→ WHAT TO WORK ON
Using the data that follows, return exactly the lines from the one that contains "rewrite forallb_forall in Hall. apply Hall." through the one that contains "channel from 0", ends included.

→ INFORMATION GIVEN
Lemma ReadColorTable_rgb (band : Band) tbl (ct : Table) :
  ColorTable band = Some tbl →
  PaletteInterpretation tbl = GPI_RGB →
  (∀ ns, CategoryNames band = Some ns →
         (length (ColorEntries tbl) <= length ns)%nat) →
  ∃ t, ReadColorTable band ct = Ok t ∧
       IndexedLookup t = true ∧
       NumberOfTableValues t = Z.of_nat (length (ColorEntries tbl)) ∧
       ∀ i e, 0 <= i → ColorEntries tbl !! Z.to_nat i = Some e →
         TableValues t !! i = Some (normalized e) ∧
         Annotations t !! i
         = category_annotation (CategoryNames band) (Annotations ct !! i) i.
Proof.
  intros Htbl Hrgb Hnames. unfold ReadColorTable. rewrite Htbl, Hrgb.
  rewrite bool_decide_eq_false_2 by naive_solver.
  unfold for_range. rewrite Z.sub_0_r.
  set (ct0 := {| IndexedLookup := true; NumberOfTableValues := _;
                 TableValues := TableValues ct; Annotations := Annotations ct |}).
  set (l := seqZ 0 (Z.of_nat (length (ColorEntries tbl)))).
  rewrite (for_each_pure l _ (entry_step (ColorEntries tbl) (CategoryNames band))).
  2:{ intros i t Hi. apply elem_of_seqZ in Hi.
      by apply ReadColorTable_entry_step; [lia|]. }
  eexists. split; [done|].
  destruct (fold_entry_rest (ColorEntries tbl) (CategoryNames band) ct0 l) as [-> ->].
  split; [done|]. split; [done|].
  intros i e Hi He.
  assert (Hin : i ∈ l).
  { apply elem_of_seqZ. apply lookup_lt_Some in He. lia. }
  rewrite fold_entry_values, fold_entry_annotations.
  destruct (decide (i ∈ l)); [|done]. by rewrite He.
Qed.

(** A loop whose iterations up to [x] end and whose iteration [x] is
    undefined is undefined. *)
Lemma for_each_Undefined_at {A S : Type} (l1 : list A) x l2
    (body : A → S → outcome S) s :
  (∀ y s, y ∈ l1 → ∃ s', body y s = Ok s') →
  (∀ s, body x s = Undefined) →
  for_each (l1 ++ x :: l2) body s = Undefined.
Proof.
  intros H1 Hx. rewrite for_each_app.
  destruct (for_each_invariant (λ _, True) l1 body s) as (s' & -> & _);
    [done| |].
  - intros y s0 Hy _. destruct (H1 y s0 Hy) as (s1 & ->). by exists s1.
  - simpl. by rewrite Hx.
Qed.

(** A band whose list of category names is shorter than its RGB colour
    table makes [ReadColorTable] go wrong: the name of the first entry
    without one is read past the end of the list. *)
Lemma ReadColorTable_short_names (band : Band) tbl ns (ct : Table) :
  ColorTable band = Some tbl →
  PaletteInterpretation tbl = GPI_RGB →
  CategoryNames band = Some ns →
  (length ns < length (ColorEntries tbl))%nat →
  ReadColorTable band ct = Undefined.
Proof.
  intros Htbl Hrgb Hnames Hlen. unfold ReadColorTable.
  rewrite Htbl, Hrgb, Hnames.
  rewrite bool_decide_eq_false_2 by naive_solver.
  unfold for_range. rewrite Z.sub_0_r.
  set (n := Z.of_nat (length (ColorEntries tbl))).
  set (k := Z.of_nat (length ns)).
  assert (Hkn : 0 <= k < n) by (unfold k, n; lia).
  assert (Hk : Z.to_nat k = length ns) by (unfold k; lia).
  replace n with (k + (n - k)) by lia.
  rewrite seqZ_app by lia. rewrite (seqZ_cons (0 + k)) by lia.
  change (0 + k) with k.
  apply for_each_Undefined_at.
  - intros i t Hi. apply elem_of_seqZ in Hi. unfold ReadColorTable_entry.
    rewrite (vec_at_lookup _ i {| c1 := 0; c2 := 0; c3 := 0; c4 := 0 |})
      by (fold n; lia).
    simpl. rewrite (vec_at_lookup ns i EmptyString) by (fold k; lia). simpl.
    case_match; by eexists.
  - intros t. unfold ReadColorTable_entry.
    rewrite (vec_at_lookup _ k {| c1 := 0; c2 := 0; c3 := 0; c4 := 0 |})
      by (fold n; lia).
    osimpl. unfold vec_at. destruct (k <? 0) eqn:Hneg; [done|].
    rewrite (lookup_ge_None_2 ns) by lia. done.
Qed.

End ColorTable.

(** A channel value from 0 to 255 divided by 255: in exact arithmetic the
    quotient is the rational c/255, which lies in [0, 1]; in binary64 the
    quotient lies in [0, 1] too. *)
Lemma channel_exact c :
  0 <= c <= 255 →
  ∃ q, ddiv (double := xnum) (double_of_int c) (double_of_int 255) = Some q ∧
       (q == c # 255)%Q ∧ (0 <= q <= 1)%Q.
Proof.
  intros Hc. eexists. split; [reflexivity|]. split.
  - unfold Qeq, Qdiv, Qmult, Qinv. simpl. lia.
  - unfold Qle, Qdiv, Qmult, Qinv. simpl. lia.
Qed.

Lemma channel_binary64 c :
  0 <= c <= 255 →
  PrimFloat.leb (float_of_Z 0)
    (ddiv (double := PrimFloat.float) (double_of_int c) (double_of_int 255))
  && PrimFloat.leb
       (ddiv (double := PrimFloat.float) (double_of_int c) (double_of_int 255))
       (float_of_Z 1) = true.
Proof.
  intros Hc.
  assert (Hall : forallb (λ c, PrimFloat.leb (float_of_Z 0)
                                 (PrimFloat.div (float_of_Z c) (float_of_Z 255))
                               && PrimFloat.leb
                                    (PrimFloat.div (float_of_Z c) (float_of_Z 255))
                                    (float_of_Z 1))
                   (seqZ 0 256) = true) by (vm_compute; reflexivity).
  rewrite forallb_forall in Hall. apply Hall.
  apply list_elem_of_In, elem_of_seqZ. lia.
Qed.

(** C8, as amended. For a palette band whose palette interpretation is
    RGB: when the band has no list of category names, or a list with a
    name for every entry of the colour table, [ReadColorTable] does not go
    wrong and, for every entry index i, sets the table value to the four
    channels c1, c2, c3, c4 of the entry, each converted to [double] and
    divided by 255, and the annotation to the category name of i when the
    band has category names and that name is not empty, to "Category i"
    when the band has no category names at all; when the band has category
    names and the name of i is empty the entry gets no annotation (the
    former one stays).  When the list of category names is shorter than
    the colour table, the name of the first entry without one is read past
    the end of the list: [ReadColorTable] is undefined.  The quotient of a
    channel from 0 to 255 is the rational c/255 in exact arithmetic and lies
    in [0, 1] both in exact arithmetic and in binary64. *)
Theorem ReadColorTable_rgb_entries :
  (∀ (double RAW : Type) (ops : DoubleOps double)
     (band : @GDALRasterBand double RAW) tbl (ct : @vtkLookupTable double),
     ColorTable band = Some tbl →
     PaletteInterpretation tbl = GPI_RGB →
     ((∀ ns, CategoryNames band = Some ns →
             (length (ColorEntries tbl) <= length ns)%nat) →
      ∃ t, ReadColorTable band ct = Ok t ∧
           ∀ i e, 0 <= i → ColorEntries tbl !! Z.to_nat i = Some e →
             TableValues t !! i
             = Some (ddiv (double_of_int (c1 e)) (double_of_int 255),
                     ddiv (double_of_int (c2 e)) (double_of_int 255),
                     ddiv (double_of_int (c3 e)) (double_of_int 255),
                     ddiv (double_of_int (c4 e)) (double_of_int 255)) ∧
             Annotations t !! i
             = match CategoryNames band with
               | None => Some ("Category " +:+ pretty i)
               | Some ns =>
                   match ns !! Z.to_nat i with
                   | Some name =>
                       if decide (name = EmptyString) then Annotations ct !! i
                       else Some name
                   | None => Annotations ct !! i
                   end
               end) ∧
     (∀ ns, CategoryNames band = Some ns →
            (length ns < length (ColorEntries tbl))%nat →
            ReadColorTable band ct = Undefined)) ∧
  (∀ c, 0 <= c <= 255 →
        ∃ q, ddiv (double := xnum) (double_of_int c) (double_of_int 255) = Some q ∧
             (q == c # 255)%Q ∧ (0 <= q <= 1)%Q) ∧
  (∀ c, 0 <= c <= 255 →
        PrimFloat.leb (float_of_Z 0)
          (ddiv (double := PrimFloat.float) (double_of_int c) (double_of_int 255))
        && PrimFloat.leb
             (ddiv (double := PrimFloat.float) (double_of_int c) (double_of_int 255))
             (float_of_Z 1)
        = true).
Proof.
  split; [|split; [apply channel_exact|apply channel_binary64]].
  intros double RAW ops band tbl ct Htbl Hrgb. split.
  - intros Hnames.
    destruct (ReadColorTable_rgb band tbl ct Htbl Hrgb Hnames)
      as (t & Ht & _ & _ & Hall).
    exists t. split; [done|]. intros i e Hi He. by apply Hall.
  - intros ns Hns Hlen. by apply (ReadColorTable_short_names band tbl ns).
Qed.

→ TASK SOLUTION
  rewrite forallb_forall in Hall. apply Hall.
  apply list_elem_of_In, elem_of_seqZ. lia.
Qed.

(** C8, as amended. For a palette band whose palette interpretation is
    RGB: when the band has no list of category names, or a list with a
    name for every entry of the colour table, [ReadColorTable] does not go
    wrong and, for every entry index i, sets the table value to the four
    channels c1, c2, c3, c4 of the entry, each converted to [double] and
    divided by 255, and the annotation to the category name of i when the
    band has category names and that name is not empty, to "Category i"
    when the band has no category names at all; when the band has category
    names and the name of i is empty the entry gets no annotation (the
    former one stays).  When the list of category names is shorter than
    the colour table, the name of the first entry without one is read past
    the end of the list: [ReadColorTable] is undefined.  The quotient of a
    channel from 0 to 255 is the rational c/255 in exact arithmetic and lies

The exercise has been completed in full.